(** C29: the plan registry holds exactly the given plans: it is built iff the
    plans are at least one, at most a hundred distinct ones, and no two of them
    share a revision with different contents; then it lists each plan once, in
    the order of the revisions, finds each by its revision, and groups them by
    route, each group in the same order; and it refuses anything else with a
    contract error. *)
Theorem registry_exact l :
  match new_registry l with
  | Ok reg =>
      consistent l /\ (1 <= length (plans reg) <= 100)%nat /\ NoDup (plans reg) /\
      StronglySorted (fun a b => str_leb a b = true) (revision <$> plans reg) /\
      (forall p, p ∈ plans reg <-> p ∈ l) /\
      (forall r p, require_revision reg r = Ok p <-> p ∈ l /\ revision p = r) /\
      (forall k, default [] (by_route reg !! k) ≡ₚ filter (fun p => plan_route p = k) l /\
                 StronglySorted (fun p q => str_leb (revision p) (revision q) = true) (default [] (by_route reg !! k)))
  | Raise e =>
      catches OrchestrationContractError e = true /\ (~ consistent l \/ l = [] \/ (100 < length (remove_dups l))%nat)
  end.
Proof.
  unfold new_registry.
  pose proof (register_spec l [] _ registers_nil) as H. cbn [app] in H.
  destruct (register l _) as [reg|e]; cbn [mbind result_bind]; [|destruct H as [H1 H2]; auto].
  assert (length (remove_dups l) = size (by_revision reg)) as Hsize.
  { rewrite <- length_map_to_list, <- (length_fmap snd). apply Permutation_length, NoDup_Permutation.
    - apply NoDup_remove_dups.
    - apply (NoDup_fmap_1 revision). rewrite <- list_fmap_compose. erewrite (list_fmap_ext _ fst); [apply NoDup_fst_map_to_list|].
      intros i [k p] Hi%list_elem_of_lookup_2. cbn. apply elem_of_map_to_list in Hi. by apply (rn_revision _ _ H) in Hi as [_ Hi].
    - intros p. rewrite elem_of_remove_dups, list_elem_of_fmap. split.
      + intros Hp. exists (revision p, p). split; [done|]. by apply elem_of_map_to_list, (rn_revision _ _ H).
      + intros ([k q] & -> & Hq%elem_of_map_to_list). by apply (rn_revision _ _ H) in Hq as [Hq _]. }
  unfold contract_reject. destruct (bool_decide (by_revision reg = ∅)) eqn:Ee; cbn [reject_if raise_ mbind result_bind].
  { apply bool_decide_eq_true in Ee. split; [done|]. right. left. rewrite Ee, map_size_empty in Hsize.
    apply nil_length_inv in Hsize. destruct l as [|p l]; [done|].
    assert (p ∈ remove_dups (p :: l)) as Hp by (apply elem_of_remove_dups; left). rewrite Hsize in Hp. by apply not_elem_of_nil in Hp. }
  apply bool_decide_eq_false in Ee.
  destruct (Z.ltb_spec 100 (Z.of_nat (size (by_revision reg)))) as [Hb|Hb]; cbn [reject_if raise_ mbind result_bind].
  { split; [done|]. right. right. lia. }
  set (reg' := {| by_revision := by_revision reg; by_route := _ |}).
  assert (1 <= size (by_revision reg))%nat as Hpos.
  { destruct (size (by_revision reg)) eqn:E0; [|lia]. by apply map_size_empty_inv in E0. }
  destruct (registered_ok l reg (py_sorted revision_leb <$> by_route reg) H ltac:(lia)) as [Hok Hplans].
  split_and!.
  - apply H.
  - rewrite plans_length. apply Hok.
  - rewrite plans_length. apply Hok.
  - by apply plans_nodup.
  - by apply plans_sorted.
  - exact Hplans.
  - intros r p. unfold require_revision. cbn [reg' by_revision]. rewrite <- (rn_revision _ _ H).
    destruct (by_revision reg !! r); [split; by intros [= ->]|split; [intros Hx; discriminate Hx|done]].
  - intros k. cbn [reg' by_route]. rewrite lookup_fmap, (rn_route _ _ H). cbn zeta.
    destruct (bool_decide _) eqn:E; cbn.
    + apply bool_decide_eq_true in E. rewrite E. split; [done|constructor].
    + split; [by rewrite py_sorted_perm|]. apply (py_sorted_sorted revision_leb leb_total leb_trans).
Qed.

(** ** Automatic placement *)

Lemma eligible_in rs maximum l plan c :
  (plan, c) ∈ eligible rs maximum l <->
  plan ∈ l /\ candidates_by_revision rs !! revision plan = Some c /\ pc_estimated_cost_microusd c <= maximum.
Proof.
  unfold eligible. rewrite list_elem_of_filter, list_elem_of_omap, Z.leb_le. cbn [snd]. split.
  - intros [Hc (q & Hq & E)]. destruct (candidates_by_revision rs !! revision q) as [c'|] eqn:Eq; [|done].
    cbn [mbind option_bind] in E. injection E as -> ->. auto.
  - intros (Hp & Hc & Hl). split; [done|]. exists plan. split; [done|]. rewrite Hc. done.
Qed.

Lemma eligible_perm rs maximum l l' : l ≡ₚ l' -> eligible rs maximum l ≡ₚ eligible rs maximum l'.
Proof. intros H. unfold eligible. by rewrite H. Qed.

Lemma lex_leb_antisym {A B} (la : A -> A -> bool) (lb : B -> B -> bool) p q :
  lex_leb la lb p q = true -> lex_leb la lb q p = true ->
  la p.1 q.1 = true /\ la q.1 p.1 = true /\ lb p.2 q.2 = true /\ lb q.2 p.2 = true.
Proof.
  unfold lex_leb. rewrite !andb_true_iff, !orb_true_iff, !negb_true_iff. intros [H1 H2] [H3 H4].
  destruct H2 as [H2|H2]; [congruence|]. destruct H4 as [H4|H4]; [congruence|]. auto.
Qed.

Problem statement - Extract exactly and only the lines above from the line containing "- by apply plans_nodup." through the line containing "(** ** Automatic placement *)", both end lines included.

Task output -
  - by apply plans_nodup.
  - by apply plans_sorted.
  - exact Hplans.
  - intros r p. unfold require_revision. cbn [reg' by_revision]. rewrite <- (rn_revision _ _ H).
    destruct (by_revision reg !! r); [split; by intros [= ->]|split; [intros Hx; discriminate Hx|done]].
  - intros k. cbn [reg' by_route]. rewrite lookup_fmap, (rn_route _ _ H). cbn zeta.
    destruct (bool_decide _) eqn:E; cbn.
    + apply bool_decide_eq_true in E. rewrite E. split; [done|constructor].
    + split; [by rewrite py_sorted_perm|]. apply (py_sorted_sorted revision_leb leb_total leb_trans).
Qed.

(** ** Automatic placement *)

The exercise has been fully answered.